Hace ya muchos años que recuerdo aquel episodio que alteró mis propósitos de ayudar a una joven familia a encontrar un piso en Madrid. Por aquel entonces, vivía sola en un bonito apartamento de una habitación en pleno centro de la ciudad. Mi marido había fallecido hacía ya un lustro y, tras su pérdida, heredé de mi tía un segundo piso, algo más alejado del centro, en un barrio más humilde, pero igualmente bien acondicionado y acogedor. Durante dos años, tuve allí como inquilinos a una pareja joven muy apañada, que venían cada mes para entregar el alquiler y comprobar que todo estuviera en orden. Nunca tuve queja alguna de su parte.
Cuando mi hijo, Ignacio, contrajo matrimonio con Lucía, su mujer, ambos decidieron que deseaban labrarse su propio futuro. Optaron por alquilar un piso y empezar a ahorrar para la entrada de una hipoteca. Yo no me opuse en absoluto, aunque tenía la intención de, más adelante, cederles el piso que fuera de mi tía, para que dispusieran de él como quisieran: venderlo, renovarlo o redecorarlo.
Al cabo de un año de casados, nació mi primer nieto y, con su llegada, sentí aún más el deseo de poner los papeles del piso a nombre de mi hijo. Pero esa determinación cambió hace apenas una semana, tras celebrar mis sesenta años.
Quise festejar mi cumpleaños a lo grande, sobre todo porque uno no cumple esa edad dos veces. Reservé un salón en un restaurante elegante e invité a muchos viejos amigos y conocidos, así como a Ignacio y Lucía, por supuesto. Mi relación con Lucía, aunque cordial, nunca fue del todo fácil; tiene un carácter intenso y, a veces, sus emociones le juegan malas pasadas también conmigo. Siempre lo achaqué a su juventud y a que la vida no es sencilla con un niño pequeño.

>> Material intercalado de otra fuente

(** [filterIds] is [None] for [null] or [undefined]. *)
Definition addAndEnableFilters (filterIds : option (list Z)) : M unit :=
  match filterIds with
  | None => ret tt
  | Some filterIds =>
      if Z.of_nat (List.length filterIds) =? 0 then ret tt
      else loadNextFilter (removeDuplicates filterIds)
  end.

(** *** enableAndUpdateFilter *)
Definition enableAndUpdateFilter (id : Z) : M unit :=
  addAntiBannerFilter id (fun success =>
    if success then
      enableFilter id ;;;
      let* found := gets (cache_getFilter id) in
      match found with
      | None => throw TypeError  (* filter.customUrl on undefined *)
      | Some filter =>
          if negb (truthy_str (customUrl filter))
          then FiltersUpdate.checkFilterUpdate E filter
          else ret tt
      end
    else ret tt).

(** *** disableFilters

    [disableLoop] is the [for] loop over the de-duplicated ids; its
    [return] leaves the function. *)
Fixpoint disableLoop (filterIds : list Z) : M unit :=
  match filterIds with
  | [] => ret tt
  | id :: rest =>
      let* isEnabled := gets (isFilterEnabled id) in
      if negb isEnabled then ret tt
      else
        let* found := gets (cache_getFilter id) in
        match found with
        | None => throw TypeError  (* filter.enabled = false on undefined *)
        | Some filter =>
            assign_filter id (set_enabled false) ;;;
            notifyListeners FILTER_ENABLE_DISABLE
              (PFilter (Some (set_enabled false filter))) ;;;
            disableLoop rest
        end
  end.

Definition disableFilters (filterIds : list Z) : M unit :=
  disableLoop (removeDuplicates filterIds).

(** *** disableFiltersGroup *)
Definition disableFiltersGroup (groupId : Z) : M unit := disableGroup groupId.

(** *** checkAntiBannerFiltersUpdate *)
Definition checkAntiBannerFiltersUpdate (forceUpdate : option bool) : M unit :=
  FiltersUpdate.checkAntiBannerFiltersUpdate E forceUpdate None.

End WithEnv.
End FiltersManager.

(** ** The rest of the filters manager: removal of filters

    [customFilters.removeCustomFilter] and the write of [filters.json]
    ([fs.writeFileSync] in [updateFiltersJson]) act on stores that are not
    part of the world; the operations below take them as parameters. *)

Definition with_filtersVersionInfo (m : gmap Z VersionInfo) (w : World) : World :=
  mkWorld (cacheFilters w) (cacheGroups w) m (filtersStateInfo w)
    (groupsStateInfo w) (customStore w) (storage w) (updateFiltersPeriod w)
    (clock w) (trace w).

Definition with_filtersStateInfo (m : gmap Z StateInfo) (w : World) : World :=
  mkWorld (cacheFilters w) (cacheGroups w) (filtersVersionInfo w) m
    (groupsStateInfo w) (customStore w) (storage w) (updateFiltersPeriod w)
    (clock w) (trace w).

(** [cache.removeFilter(filterId)]. *)
Definition cache_removeFilter (id : Z) : M unit :=
  modify (fun w => with_cacheFilters (delete id (cacheFilters w)) w).

(** Modelled from the spec: [filtersState.removeFilter], by which a filter
    is removed "from both state store and registry" on the side of the
    state store: its version entry and its state entry are deleted. *)
Definition filtersState_removeFilter (id : Z) : M unit :=
  modify (fun w =>
    with_filtersStateInfo (delete id (filtersStateInfo w))
      (with_filtersVersionInfo (delete id (filtersVersionInfo w)) w)).

(** An entry of the [filters] array of the local or remote metadata, with
    the two properties that [removeObsoleteFilters] compares. *)
Record FilterMetadata := mkFilterMetadata {
  md_filterId : Z;
  md_name : option string
}.

(** [a === b] on names. *)
Definition name_eqb (a b : option string) : bool :=
  match a, b with
  | Some x, Some y => String.eqb x y
  | None, None => true
  | _, _ => false
  end.

Module Lifecycle.
Section WithCollaborators.

(* customFilters.removeCustomFilter(filter) *)
Variable removeCustomFilter : Filter -> M unit.
(* updateFiltersJson(metaData) *)
Variable updateFiltersJson : list FilterMetadata -> M unit.

(** *** removeFilter *)
Definition removeFilter (id : Z) : M unit :=
  let* found := gets (cache_getFilter id) in
  match found with
  | None => ret tt
  | Some filter =>
      assign_filter id (set_enabled false) ;;;
      assign_filter id (set_installed false) ;;;
      let* filter := deref id (set_installed false (set_enabled false filter)) in
      notifyListeners FILTER_ENABLE_DISABLE (PFilter (Some filter)) ;;;
      notifyListeners FILTER_ADD_REMOVE (PFilter (Some filter)) ;;;
      if truthy_str (customUrl filter) then removeCustomFilter filter
      else cache_removeFilter id
  end.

Sin embargo, lo que ocurrió aquel día me hizo replantear muchas cosas. Ignacio y Lucía acudieron al restaurante con su hijo. La algarabía del local no era la mejor para el pequeño, así que Lucía me avisó educadamente de que seguramente se marcharían al cabo de una hora; lo comprendí perfectamente.
Al disponerse a irse, Lucía se dio cuenta de que no encontraba su móvil. La acompañé a buscarlo, marcando su número desde mi propio teléfono para facilitar la búsqueda. Los invitados nos observaban mientras andábamos de aquí para allá, y entonces, de repente, sonó el móvil desde el alféizar de la ventana. Lo que se escuchó no fue un timbre cualquiera, sino el furioso ladrido y gruñido de un perro. Todos se volvieron sorprendidos hacia el sonido, y Lucía, con el rostro enrojecido y nerviosa, corrió a coger el teléfono y descolgó enseguida.
El ambiente, aunque rápidamente se alivió porque mi hermano tomó la palabra con un brindis y la música volvió a sonar, quedó algo enrarecido. Oí luego cuchicheos: muchos murmuraban sobre el original tono de llamada que Lucía había asignado precisamente a mi número.
Al día siguiente, con el pensamiento aún en aquel momento incómodo, pregunté a Ignacio si él sabía algo del asunto. Me contestó restándole importancia, que solo era una tontería sin malicia, pero aquello me dolió.
Desde entonces, nuestra relación se enfrió. Decidí posponer la cuestión del piso; al menos, hasta que Lucía y mi hijo tuvieran un gesto, unas mínimas disculpas. Si realmente me consideran como un perro, están en su derecho, desde luego, pero, después de todo, una espera otra cosa de su propia familia.
Así, con el tiempo, aprendí que un simple tono de móvil podía cambiar la dirección de una vida entera, y que, a veces, lo que uno da por seguro, puede desvanecerse con el más leve de los aullidos.